Saved data entries
+ + + +
(** One run of the trimming part of the page up to the press of the
    button: the listing, the selection and the duration query. *)
Lemma trimming_section_pressed (ui : ui_input) (w : fs)
    (selected_video : string) (c : clip) :
  selectbox (listdir w downloads_dir) (in_selected_video ui)
  = Some selected_video ->
  selected_video <> "" ->
  video_file_clip w (path_join downloads_dir selected_video) = Ok c ->
  in_trim_clicked ui = true ->
  trimming_section ui w
  = let req :=
      trim_request_of selected_video
        (number_input start_time_widget (in_start_time ui))
        (number_input (end_time_widget (duration c)) (in_end_time ui)) in
    match bind (run_trim req)
               (fun trimmed_path =>
                  offer_download trimmed_path "Video trimmed successfully!"
                                 "Download Trimmed Video") w with
    | (r, w', t) =>
        (r, w',
         ClipOpen (path_join downloads_dir selected_video) :: ClipClose :: t)
    end.
Proof.
  intros Hsel Hne Hopen Hclick.
  unfold trimming_section, os_listdir.
  unfold bind at 1.
  destruct (listdir w downloads_dir) as [|name names] eqn:Hls.
  { unfold selectbox in Hsel. rewrite lookup_nil in Hsel. discriminate. }
  rewrite Hsel.
  apply String.eqb_neq in Hne. rewrite Hne.
  unfold bind at 1, clip_open. rewrite Hopen, Hclick.
  unfold bind at 1, emit.
  cbv zeta.
  match goal with
  | |- context [bind ?m ?k w] => destruct (bind m k w) as [[r w'] t]
  end.
  reflexivity.
Qed.

(** C3. For every selected video whose duration [d] is positive, a
    press of "Trim Video" with the end-time field left at its default
    hands [60 * d] seconds to [trim_video] as the end; this exceeds
    [d], so the trim is turned down with the invalid-times message,
    and the file system is left as it was. *)
Theorem default_end_time_is_rejected (ui : ui_input) (w : fs)
    (selected_video : string) (c : clip) :
  selectbox (listdir w downloads_dir) (in_selected_video ui)
  = Some selected_video ->
  selected_video <> "" ->
  video_file_clip w (path_join downloads_dir selected_video) = Ok c ->
  (0 < duration c)%Q ->
  in_end_time ui = None ->
  in_trim_clicked ui = true ->
  let req :=
    trim_request_of selected_video
      (number_input start_time_widget (in_start_time ui))
      (number_input (end_time_widget (duration c)) (in_end_time ui)) in
  (req_end_time req == 60 * duration c)%Q
  /\ (duration c < req_end_time req)%Q
  /\ run_trim req w
     = (Ok None, w,
        [ClipOpen (path_join downloads_dir selected_video);
         StError "Invalid trim times. Please check and retry.";
         ClipClose])
  /\ trimming_section ui w
     = (Ok tt, w,
        [ClipOpen (path_join downloads_dir selected_video);
         ClipClose;
         ClipOpen (path_join downloads_dir selected_video);
         StError "Invalid trim times. Please check and retry.";
         ClipClose]).
Proof.
  intros Hsel Hne Hopen Hpos Hend Hclick req.
  assert (Hreq : (req_end_time req == 60 * duration c)%Q).
  { subst req. rewrite Hend. simpl. ring. }
  assert (Hlt : (duration c < req_end_time req)%Q) by (rewrite Hreq; lra).
  assert (Hrun : run_trim req w
                 = (Ok None, w,
                    [ClipOpen (path_join downloads_dir selected_video);
                     StError "Invalid trim times. Please check and retry.";
                     ClipClose])).
  { unfold run_trim. apply trim_video_rejected with (c := c).
    - exact Hopen.
    - apply invalid_trim_times_true. right; left. exact Hlt. }
  repeat split; try assumption.
  rewrite (trimming_section_pressed ui w selected_video c Hsel Hne Hopen Hclick).
  cbv zeta. fold req. unfold bind at 1. rewrite Hrun.
  reflexivity.
Qed.

(** C10. Every call of [trim_video] the page makes takes its start from
    the start-time field, whose minimum is 0, times 60.  Whenever a
    run of the page reaches the call, the start passed is not
    negative, the test [start_time < 0] of line 81 is false, and the
    validation reduces to its two other tests. *)
Theorem page_start_time_not_negative (ui : ui_input) (w : fs)
    (selected_video : string) (c : clip) :
  accepts start_time_widget (in_start_time ui) ->
  selectbox (listdir w downloads_dir) (in_selected_video ui)
  = Some selected_video ->
  selected_video <> "" ->
  video_file_clip w (path_join downloads_dir selected_video) = Ok c ->
  in_trim_clicked ui = true ->
  let req :=
    trim_request_of selected_video
      (number_input start_time_widget (in_start_time ui))
      (number_input (end_time_widget (duration c)) (in_end_time ui)) in
  trimming_section ui w
  = match bind (run_trim req)
               (fun trimmed_path =>
                  offer_download trimmed_path "Video trimmed successfully!"
                                 "Download Trimmed Video") w with
    | (r, w', t) =>
        (r, w',
         ClipOpen (path_join downloads_dir selected_video) :: ClipClose :: t)
    end
  /\ (0 <= req_start_time req)%Q
  /\ Qlt_bool (req_start_time req) 0 = false
  /\ (forall d : Q,
        invalid_trim_times (req_start_time req) (req_end_time req) d
        = Qlt_bool d (req_end_time req)
          || Qle_bool (req_end_time req) (req_start_time req)).
Proof.
  intros Hok Hsel Hne Hopen Hclick req.
  assert (Hge : (0 <= req_start_time req)%Q).
  { subst req. simpl. destruct (in_start_time ui) as [x|]; simpl.
    - destruct Hok as [Hlo _]. simpl in Hlo. lra.
    - lra. }
  assert (Hb : Qlt_bool (req_start_time req) 0 = false)
    by (apply Qlt_bool_false; exact Hge).
  split; [exact (trimming_section_pressed ui w selected_video c
                   Hsel Hne Hopen Hclick)|].
  split; [exact Hge|]. split; [exact Hb|].
  intros d. unfold invalid_trim_times. rewrite Hb. reflexivity.
Qed.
+ + + +
Exercise requirements: Output, please, only the lines running from the start of the entries through the line that contains "unfold bind at 1, clip_open.", including both of those lines.

Solution to this exercise:
(** One run of the trimming part of the page up to the press of the
    button: the listing, the selection and the duration query. *)
Lemma trimming_section_pressed (ui : ui_input) (w : fs)
    (selected_video : string) (c : clip) :
  selectbox (listdir w downloads_dir) (in_selected_video ui)
  = Some selected_video ->
  selected_video <> "" ->
  video_file_clip w (path_join downloads_dir selected_video) = Ok c ->
  in_trim_clicked ui = true ->
  trimming_section ui w
  = let req :=
      trim_request_of selected_video
        (number_input start_time_widget (in_start_time ui))
        (number_input (end_time_widget (duration c)) (in_end_time ui)) in
    match bind (run_trim req)
               (fun trimmed_path =>
                  offer_download trimmed_path "Video trimmed successfully!"
                                 "Download Trimmed Video") w with
    | (r, w', t) =>
        (r, w',
         ClipOpen (path_join downloads_dir selected_video) :: ClipClose :: t)
    end.
Proof.
  intros Hsel Hne Hopen Hclick.
  unfold trimming_section, os_listdir.
  unfold bind at 1.
  destruct (listdir w downloads_dir) as [|name names] eqn:Hls.
  { unfold selectbox in Hsel. rewrite lookup_nil in Hsel. discriminate. }
  rewrite Hsel.
  apply String.eqb_neq in Hne. rewrite Hne.
  unfold bind at 1, clip_open. rewrite Hopen, Hclick.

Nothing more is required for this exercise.